= Trudy Späth-Schweizer =

Swiss politician (1908–1990)

Gertrud "Trudy" Späth-Schweizer (6 December 1908 – 19 October 1990) was the first woman to hold a political office in Switzerland. She was elected to the Bürgerrat, the executive council of the Bürgergemeinde, of Riehen in 1958.

==Biography==
Gertrud Späth was born as a farmer's and innkeeper's daughter in Riehen. She attended the Frauenarbeitsschule ("Women's Work School") in Basel and was then employed for five years as head of the box office of the City Theater of Basel. After marrying Ernst Schweizer, a master carpenter, in 1932, she remained a housekeeper and assisted her husband in his workshop.

In the summer of 1958, the Bürgergemeinde of Riehen was the first in Switzerland to introduce women's suffrage for local elections and referendums (at the national level, Swiss women would not gain the vote until 1971.) Späth-Schweizer, by then a mother of two and well-regarded in the local community, did not initially intend to enter politics. But when it appeared certain that a female Social Democrat candidate would be elected in the governmental elections in autumn 1958, the conservative Mittelstands- und Gewerbepartei ("Middle Class and Commerce Party") hastily asked Späth-Schweizer to contest the election on their behalf, which she did.

On 29 September 1958, the citizens' assembly of Riehen elected Späth-Schweizer to the Bürgerrat ("citizens' council") with 336 against 210 votes. The apparent irregularities of the vote – more votes were cast than there were people in the room – do not appear to have bothered anybody at the time, and the first election of a Swiss woman to political office was widely reported in the media, including even by the New York Herald Tribune.

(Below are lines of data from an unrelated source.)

(** X8.  The history a completed cycle leaves, as [get_price_history]
    shows it.  For a URL none of whose scrapes gave a record the history
    is what it was; otherwise it is the last 100 of the old history
    followed by the records scraped for that key, in the order of the
    cycle, so it has at most 100 records and ends with the record
    scraped last. *)
Theorem X8_history_after_cycle self world save_error alerts url :
  (check_all md5_hexdigest self world save_error).1 = Py.Ok alerts →
  let before := get_price_history md5_hexdigest self url in
  let after := get_price_history md5_hexdigest
                 (check_all md5_hexdigest self world save_error).2 url in
  let new := scraped md5_hexdigest (_get_product_key md5_hexdigest url)
               (zip (products self) world) in
  (new = [] → after = before)
  ∧ (new ≠ [] → after = slice_last 100 (before ++ new)
               ∧ length after ≤ 100 ∧ last after = last new).
Proof.
  intros H%check_all_Ok. unfold get_price_history. cbv zeta.
  rewrite check_all_history.
  apply (loop_history _ _ _ _ (_get_product_key md5_hexdigest url)) in H.
  unfold records_of in H. rewrite H. clear H.
  destruct (scraped _ _ _) as [|r new] eqn:En; (split; [done|]).
  - done.
  - intros _. split; [done|]. split; [apply slice_last_length|].
    assert (Hlast : ∀ (l : list PriceRecord.t) n x, last l = Some x →
              n < length l → last (drop n l) = Some x).
    { intros l n x [l' ->]%last_Some Hn.
      rewrite length_app in Hn. simpl in Hn.
      rewrite drop_app_le by lia. apply last_snoc. }
    destruct (proj2 (last_is_Some (r :: new))) as [x Hx]; [done|].
    rewrite Hx. unfold slice_last. apply Hlast.
    + by rewrite last_app, Hx.
    + rewrite length_app. simpl. lia.
Qed.


(** X10.  A stored record without a price stops the cycle.  When the
    cycle reaches a product whose newest stored record has no price and
    whose scrape succeeds, it raises TypeError: the alerts collected so
    far are not returned, the new record is not stored, the products
    after it are not visited, and the history keeps what the products
    before it added. *)
Theorem X10_unpriced_record_aborts_cycle before product obs rest alerts h
    alerts1 h1 prior r :
  loop before alerts h = (Py.Ok alerts1, h1) →
  last (records_of h1 (key_of product)) = Some prior →
  PriceRecord.price prior = None →
  scrape_price product obs = Py.Ok (Some r) →
  loop (before ++ (product, obs) :: rest) alerts h
  = (Py.Raise Py.TypeError, h1).
Proof.
  intros Hbefore Hlast Hnone Hr.
  rewrite loop_app, Hbefore. simpl. rewrite Hr.
  unfold _check_alert_conditions. unfold records_of in Hlast.
  by rewrite Hlast, Hnone.
Qed.

(** X11.  Registering a product puts it at the end of the cycle: the
    cycle of the enlarged monitor visits the old products as the old
    cycle does and then the new product, on the alerts and the history
    they leave, and saves after that (the world giving one observation per
    product; the old cycle is taken with a save that succeeds). *)
Theorem X11_add_product_extends_cycle self product world obs save_error :
  length world = length (products self) →
  check_all md5_hexdigest (add_product self product) (world ++ [obs])
    save_error
  = match check_all md5_hexdigest self world None with
    | (Py.Ok alerts, self') =>
        let '(res, h) := loop [(product, obs)] alerts (history self') in
        (alerts' ← res; _ ← _save_history save_error; mret alerts',
         mk_monitor (products self ++ [product]) h)
    | (Py.Raise e, self') =>
        (Py.Raise e, mk_monitor (products self ++ [product]) (history self'))
    end.
Proof.
  intros Hlen. unfold check_all, add_product. simpl products. simpl history.
  rewrite zip_with_app by done. simpl zip_with.
  rewrite loop_app.
  destruct (loop (zip (products self) world) [] (history self))
    as [[alerts|e] h1]; [|done].
  simpl. by destruct (loop [(product, obs)] alerts h1).
Qed.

Späth-Schweizer served for 16 years on the Bürgerrat. That council was the executive branch of the Bürgergemeinde ("citizens' community"), the public body responsible for issues involving only citizens of Riehen, such as social services. It was independent of the Einwohnergemeinde ("residents' community"), the polity responsible for matters concerning all residents. She was a very popular politician, concerned mainly with social issues, and was often asked for advice by her male colleagues. When asked to speak to Swiss feminists, however, she always refused, because she did not consider herself a feminist.

Trudy Späth-Schweizer died in 1990 in Riehen. In 2008, on her hundredth birthday and 50 years after her election, the municipality of Riehen named an alley after her.